Unas paredes de cuidados sillares parecen señalar un uso noble del extraño recinto, y una derivación ofrece el lugar quizás más antiguo de Frías: un vestíbulo de aire castreño que da por un pequeño arco, tal vez romano, al camino de ronda que recorría bajo tierra las murallas y casas fronteras de la ciudad hasta el templo más alto. Una especie de saetera se abre, fruto del desnivel externo, desde la obscuridad a la luz del escarpado vertido hacia el valle; estamos en las entrañas del roquedo y viendo, sin embargo, la exuberancia vegetal de los campos. El visitante tiene la sensación de que la vida de este enclave y sus gentes, fértil y continua, empezó aquí, bajo velones de sebo y cobertores, mientras fuera rugían las tormentas de invierno.

El retorno a la superficie se vuelve surrealista al transcurrir, peldaño a peldaño, entre restos de vigas, largas tejas, baldosas recocidas y sillerías de coro abandonadas. De nuevo en la calle, un inmenso caserón parece tambalearse agobiado por el propio peso de sus méritos añejos. Lo llaman de “Las Mayorazgas”, y en su fachada sobresale un escudo real obscurecido y empotrado casi como un nicho mortecino. Creo vislumbrar, en los recodos de la memoria, unas llamativas bodegas abovedadas bajo la estructura de esta casona, unas bodegas donde alguna vez jugué a cuentos góticos, tenebrosos y excitantes, con mocitas turgentes, de piel generosa, que nunca leyeron -por suerte- “El monje” de Lewis ni “El castillo de Otranto” de Walpole.
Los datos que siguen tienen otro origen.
Lemma file_lines_replayed p ls s l : dlookup p (log_base s) = Some ls → l ∈ ls → l ∈ replay_files s.
Proof.
  intros Hp Hl. unfold replay_files. apply list_elem_of_In, in_concat. exists ls. split; [|by apply list_elem_of_In].
  apply in_or_app. left. apply list_elem_of_In. unfold sorted_files. apply list_elem_of_fmap. exists (p, ls). split; [done|].
  apply elem_of_isort. by apply dlookup_elem.
Qed.


(** ** Archived files *)

(** Lines whose decoded value, if any, is an object. *)
Definition object_line (l : line) : Prop := match l with LJson (VDict _) => True | LJson _ => False | _ => True end.

Definition matching (lo hi : Z) (types : option (list string)) (l : line) : list dict :=
  match l with LJson (VDict r) => if in_window lo hi r && type_matches types r then [r] else [] | _ => [] end.

Lemma replay_objects lo hi types ls : (∀ l, l ∈ ls → object_line l) →
  mapM_res (replay_line lo hi types) ls = Ok (map (matching lo hi types) ls).
Proof.
  induction ls as [|l ls IH]; intros Hl; [done|]. cbn [mapM_res map]. rewrite IH by (intros; apply Hl; by right).
  assert (object_line l) as Ho by (apply Hl; by left). destruct l as [| | |v]; try done. by destruct v.
Qed.

(** A snapshot subscription is answered from the archive: once one archived
    record of the type lies in the window, the record returned is the last of
    the archived ones, however many later records the current logs hold. *)
Theorem snapshot_prefers_archive (event_type : string) (since : datetime) (s : EventLog) (lo hi : Z) (r : dict)
    (Hlo : as_utc_naive since = Ok lo) (Hhi : as_utc_naive (clock_at (w_tick (wget s))) = Ok hi)
    (Hobj : ∀ l, l ∈ replay_files s → object_line l)
    (Hr : last (concat (map (matching lo hi (Some [lower event_type])) (concat (sorted_files (archive_dir s))))) = Some r) :
  (latest_event_snapshot event_type since s).1 = Ok (Some r).
Proof.
  unfold latest_event_snapshot, replay. rewrite Hlo. rewrite bind_run, bind_run. cbn [lift]. rewrite bind_run. cbn [now_utc].
  rewrite Hhi. rewrite bind_run. cbn [lift]. rewrite bind_run. cbn [get]. rewrite bind_run. unfold lift at 1.
  change (replay_files _) with (replay_files s). rewrite replay_objects by done. cbn [mret M_ret option_map map].
  unfold mret, M_ret. cbn [fst]. do 2 f_equal. unfold replay_files. rewrite concat_app, map_app, concat_app.
  by rewrite last_app, Hr.
Qed.

(** The second rotation of a day overwrites the first: the archive of a file has
    one name per day, so what was archived under it before is gone. *)
Theorem rotation_loses_earlier_archive (path : string) (s : EventLog) (ls old : list line)
    (Hls : dlookup path (log_base s) = Some ls) (Hbig : max_log_size <= size_of ls)
    (Hold : dlookup (archive_name path) (archive_dir s) = Some old) (Hio : io_ok_at (w_io (wget s)) = true) :
  ∃ s', rotate_if_needed size_of path s = (Ok tt, s') ∧ log_base s' = dpop path (log_base s) ∧
    dlookup (archive_name path) (archive_dir s') = Some ls ∧ keys (archive_dir s') = keys (archive_dir s).
Proof.
  unfold rotate_if_needed. rewrite bind_run. cbn [get]. rewrite Hls. rewrite (proj2 (Z.ltb_ge _ _) Hbig).
  rewrite bind_run. cbn [io_step]. rewrite Hio. cbn [when modify]. eexists. split; [done|]. split; [done|]. split.
  - apply dlookup_dset_eq.
  - change (keys (dset (archive_name path) ls (archive_dir s)) = keys (archive_dir s)). rewrite keys_dset. unfold dmem. by rewrite Hold.
Qed.
End replay_facts.

(** * Instances *)

Definition small_bus (policy : string) : EventBusConfig := BusConfig 2 policy 7 30.
Definition empty_log : EventLog := Log [] None [] [] None fzero fzero 0 world0.
Definition empty_bus : EventBus := Bus [] [] [] 0 0 [] empty_log.

(** One subscription, three publishers, a queue of two. *)
Definition traffic_ops : list bus_op :=
  [BSubscribe "health.alert" (λ _, true); BPublish (VInt 1) (Some "health.alert") [] true;
   BPublish (VInt 2) (Some "ticket.proposed") [] false; BPublish (VInt 3) (Some "health.alert") [] true;
   BTake 0; BResume 0; BTake 0].

Abbreviation sample_bus_run policy :=
  (@bus_run sample_env (λ _, fzero) (λ _, fzero) (λ _, 0) (λ _ _, fzero) (small_bus policy) traffic_ops empty_bus).

Lemma bus_accounts_for_all_witness :
  bounded (small_bus "block") empty_bus ∧
  (sample_bus_run "block").1 =
    [Delivered 0 (Message (VInt 1) (Some "health.alert") []); Discarded 0 (Message (VInt 2) (Some "ticket.proposed") [])] ∧
  (held empty_bus ++ flat_map published traffic_ops ≡ₚ
    map fate_message (sample_bus_run "block").1 ++ held (sample_bus_run "block").2).
Proof.
  assert (bounded (small_bus "block") empty_bus) as Hb by (unfold bounded; vm_compute; congruence).
  split; [exact Hb|]. split; [by vm_compute|].
  exact (proj1 (@bus_accounts_for_all sample_env (λ _, fzero) (λ _, fzero) (λ _, 0) (λ _ _, fzero) (small_bus "block")
    traffic_ops empty_bus Hb _ _ (surjective_pairing _))).
Defined.

Lemma backpressure_policy_kept_witness :
  putters (sample_bus_run "drop_oldest").2 = [] ∧
  (sample_bus_run "drop_oldest").1 = [Dropped (Message (VInt 1) (Some "health.alert") []);
    Discarded 0 (Message (VInt 2) (Some "ticket.proposed") []); Delivered 0 (Message (VInt 3) (Some "health.alert") [])].
Proof.
  split; [|by vm_compute].
  refine (proj1 (@backpressure_policy_kept sample_env (λ _, fzero) (λ _, fzero) (λ _, 0) (λ _ _, fzero)
    (small_bus "drop_oldest") traffic_ops empty_bus _ _ eq_refl _ _ (surjective_pairing _)) eq_refl).
  - by vm_compute.
  - unfold bounded; vm_compute; congruence.
Defined.

(** Four tickets to a session that follows tickets and alerts: two arrive. *)
Lemma shadow_session_loses_events_witness :
  (@bus_run sample_env (λ _, fzero) (λ _, fzero) (λ _, 0) (λ _ _, fzero) (small_bus "block")
    (rounds false 2 "ticket.proposed" 0 [VInt 1; VInt 2; VInt 3; VInt 4])
    (@shadow_start sample_env (small_bus "block") ["ticket.proposed"; "health.alert"] empty_bus).2).1 =
  [Delivered 0 (Message (VInt 1) (Some "ticket.proposed") []); Discarded 1 (Message (VInt 2) (Some "ticket.proposed") []);
   Delivered 0 (Message (VInt 3) (Some "ticket.proposed") []); Discarded 1 (Message (VInt 4) (Some "ticket.proposed") [])].
Proof.
  etrans; [refine (@shadow_session_loses_events sample_env (λ _, fzero) (λ _, fzero) (λ _, 0) (λ _ _, fzero) (small_bus "block")
    ["ticket.proposed"; "health.alert"] _ 0 "ticket.proposed" eq_refl _ empty_bus eq_refl eq_refl eq_refl false
    [VInt 1; VInt 2; VInt 3; VInt 4])|by vm_compute].
  - repeat constructor; rewrite ?list_elem_of_singleton; [done|apply not_elem_of_nil].
  - by vm_compute.
Defined.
Deleitándome en esas visiones, algo morbosas, llegó hasta la Plaza del Ayuntamiento; banderas de trazos albos y púrpuras, algún morado, en los balcones de la Casa Grande, y más arriba, recogido sobre si con una elegancia inapelable e imprevista, el mirador que llena la plazoleta más elevada del conjunto, conocida como del obispo López de Mendoza. Su eje pide un olmo concejil. Una luz restallante abraza lo infinito, y un aire dulzón y puro envuelve el añil neto del cielo. El lugar condensa toda la fuerza de la ciudad, como un vértice de pirámide truncada desde el que se puede contemplar un paisaje interminable de colinas, altozanos, vaguadas, montes y hontanares; pleno de sugerenci

¿Dónde está Frías?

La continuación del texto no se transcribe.